Per teorizzare il livello «eccellente» dell'uccisione di Borsellino la sentenza di Caltanissetta mette nel mirino diversi che nel frattempo sono morti: l'ex procuratore. Giammanco; l'allora capo della Squadra Mobile di Palermo Arnaldo La Barbera (cui almeno concedono che depistò l'inchiesta, col falso pentito Vincenzo Scarantino, non per aiutare Cosa Nostra ma solo per fare carriera); il capo di allora della polizia Vincenzo Parisi, che avrebbe permesso al Sisde di partecipare alle indagini, grazie a un «avallo istituzionale che non poteva che provenire dall'organo di vertice politico dell'epoca». Ministro dell'interno era il dc Nicola Mancino.

Poi ci sono però le accuse ai vivi.

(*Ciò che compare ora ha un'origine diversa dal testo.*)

Lemma com_keeps ep (PRE : Preempt) : ep <> 0 ->
  obeys (keeps ep) (@preempt _ PRE) -> obeys (keeps ep) (ISR_USB_COM_vect PRE).
Proof.
  intros He Hp. unfold ISR_USB_COM_vect.
  eapply (spec_bind _ _ _ (fun e s _ t s' =>
    no_reset t -> is_u 4 (uenum s) -> uenum s' = e .& ENDPOINT_EPNUM_MASK /\ silent ep t));
    [apply (current_endpoint_spec ep)| |].
  - intros e. eapply spec_ext.
    { intros s. rewrite bind_assoc, bind_assoc. rewrite bind_assoc, bind_assoc. reflexivity. }
    eapply (spec_bind _ _ (fun s _ t s' => roams ep s t s')); [|intros u; by apply (select_spec ep)|].
    + match goal with |- spec ?m _ => change (obeys (roams ep) m) end.
      apply obeys_bind; [typeclasses eauto| |intros; obey].
      apply obeys_bind; [typeclasses eauto|by apply excursion_roams|intros; by apply select_roams].
    + cbn beta. intros s u t s1 b t' s2 H [E S] [N1 N2]%no_reset_app Hu. rewrite silent_app.
      destruct (H N1 Hu) as [E1 S1]. by split_and!; [| |apply S].
  - cbn beta. intros s e t s1 u t' s2 [K He'] H [N1 N2]%no_reset_app Hu. rewrite silent_app.
    destruct (K N1 Hu) as [E1 S1]. destruct (H N2) as [E2 S2]; [by rewrite E1|].
    rewrite E2. split_and!; [by apply He'|done|done].
Qed.

(** Every interrupt, at every nesting depth. *)
Lemma isr_keeps n ep : ep <> 0 -> obeys (keeps ep) (@preempt _ (isr n)).
Proof.
  intros He. induction n as [|n IH]; apply deliver_keeps; [apply obeys_spin|by apply com_keeps].
Qed.

(** C7: endpoint selection is invisible to the interrupted code: whatever is delivered at an
    interrupt point (timer ticks, bus events, whole control requests with interrupts nested in
    them, at any depth), the selected endpoint is the same afterwards and no byte was read from
    or written to the FIFO of an endpoint other than the control endpoint, unless a bus reset
    was seen. *)
Theorem interrupts_restore_endpoint n s s' :
  is_u 4 (uenum s) -> @preempt _ (isr n) s = Some (tt, s') ->
  exists t, trace s' = trace s ++ t
    /\ (no_reset t -> uenum s' = uenum s
        /\ forall ep, ep <> 0 -> sent ep t = [] /\ received ep t = []).
Proof.
  intros Hu H. destruct (isr_keeps n 1 (ltac:(done)) _ _ _ H) as (t & Ht & K). exists t.
  split; [done|]. intros N. split; [by apply K|]. intros ep He.
  destruct (isr_keeps n ep He _ _ _ H) as (t' & Ht' & K'). rewrite Ht in Ht'.
  apply app_inv_head in Ht' as <-. by apply K'.
Qed.
End Isr.

(** ** Concrete runs *)
Section Demo.
#[local] Existing Instance script_hardware.
#[local] Instance demo_fuel : Fuel := 20%nat.
#[local] Existing Instance Firmware.firmware_events.

(** A check on the result and the log of a run. *)
Definition check_run {A} (o : option (A * mcu)) (f : A -> list event -> bool) : bool :=
  match o with Some (a, s') => f a (trace s') | None => false end.
Definition seen_no_reset (t : list event) : bool := forallb (fun e => negb (reset_seen e)) t.

Lemma seen_no_reset_ok t : seen_no_reset t = true -> no_reset t.
Proof.
  induction t as [|e t IH]; [by constructor|]. intros [H1 H2]%andb_prop. constructor; [|by apply IH].
  by destruct (reset_seen e).
Qed.

(** Endpoint 3 selected; a control request (GetStatus) arrives, interrupted by a tick. *)
Definition demo_request : script :=
  Script (fun r => match r with UEINTX => [0x0D] | UEDATX => [0x80; 0; 0; 0; 0; 0; 2; 0] | _ => [] end)
    [Some USB_COM_vect; Some TIMER0_OVF_vect].

Lemma interrupts_restore_endpoint_witness :
  exists s', @preempt _ (isr 1) (set_reg UENUM 3 (boot_state demo_request script_port)) = Some (tt, s')
    /\ no_reset (trace s') /\ uenum s' = 3 /\ sent 3 (trace s') = [] /\ sent 0 (trace s') = [0; 0].
Proof.
  set (run := @preempt _ (isr 1) (set_reg UENUM 3 (boot_state demo_request script_port))).
  assert (check_run run (fun _ t => seen_no_reset t && bool_decide (sent 0 t = [0; 0])) = true) as V
    by (vm_compute; reflexivity).
  destruct run as [[[] s']|] eqn:E; [|done]. apply andb_prop in V as [V1 V2].
  apply seen_no_reset_ok in V1. apply bool_decide_eq_true in V2.
  destruct (interrupts_restore_endpoint 1 (set_reg UENUM 3 (boot_state demo_request script_port)) s')
    as (t & Ht & H); [split; vm_compute; done|exact E|].
  cbn in Ht. subst t. destruct (H V1) as [Hu Hs].
  exists s'. split_and!; [done|exact V1|exact Hu|by apply Hs|exact V2].
Defined.

(** a bus reset is the exception.  [USB_GEN_vect] configures the control endpoint and leaves
    it selected: a write of the three bytes 10, 20, 30 to endpoint 3, with a reset delivered
    after the first, puts the other two into the FIFO of the control endpoint and reports
    [NoError]. *)
Theorem reset_redirects_transfer :
  let reads r := match r with
    | UEINTX => [0x21] | UESTA0X => [0x80] | UDINT => [0x08] | UDIEN => [0x08] | UECFG0X => [1]
    | _ => [] end in
  let irqs := [None; None; None; None; None; None; Some USB_GEN_vect] in
  let s := set_reg UENUM 3 (boot_state (Script reads irqs) script_port) in
  check_run (Endpoint_Write_Stream_LE (PRE := isr 1) (bytes_at [10; 20; 30]) 3 None s) (fun r t =>
    (r.1.1 =? ENDPOINT_RWSTREAM_NoError) && bool_decide (sent 3 t = [10])
    && bool_decide (sent 0 t = [20; 30])) = true.
Proof. vm_compute. reflexivity. Qed.
End Demo.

Non, curiosamente, ai magistrati della Procura che (con due sole eccezioni) a quel depistaggio credettero senza obiezioni: ma ad Ayala, che del gruppo inquirente non faceva parte, anche perché nel frattempo era divenuto deputato. Fu tra i primi ad arrivare in via d'Amelio. Sulla borsa e l'agenda di Borsellino è stato interrogato più volte, dando versioni diverse: ha detto di aver preso lui la borsa, ma anche di averla vista prelevare da un uomo in borghese, o (terza versione) da un ufficiale in divisa. «Pur comprendendone lo stato emotivo profondamente alterato appare inspiegabile il numero di mutamenti di versione rese nel corso degli anni in ordine alla medesima vicenda», si legge nella sentenza di Caltanissetta.

Ayala replica amaro, in una dichiarazione all'Adnkronos: «I colleghi non tengono conto delle condizioni in cui mi trovavo in quel momento della mia vita, personale e professionale, del grande legame che notoriamente mi univa a tutti i membri del pool, lo sanno tutti, ma come si fa a dubitare? Un po' di prudenza andrebbe suggerita ai magistrati».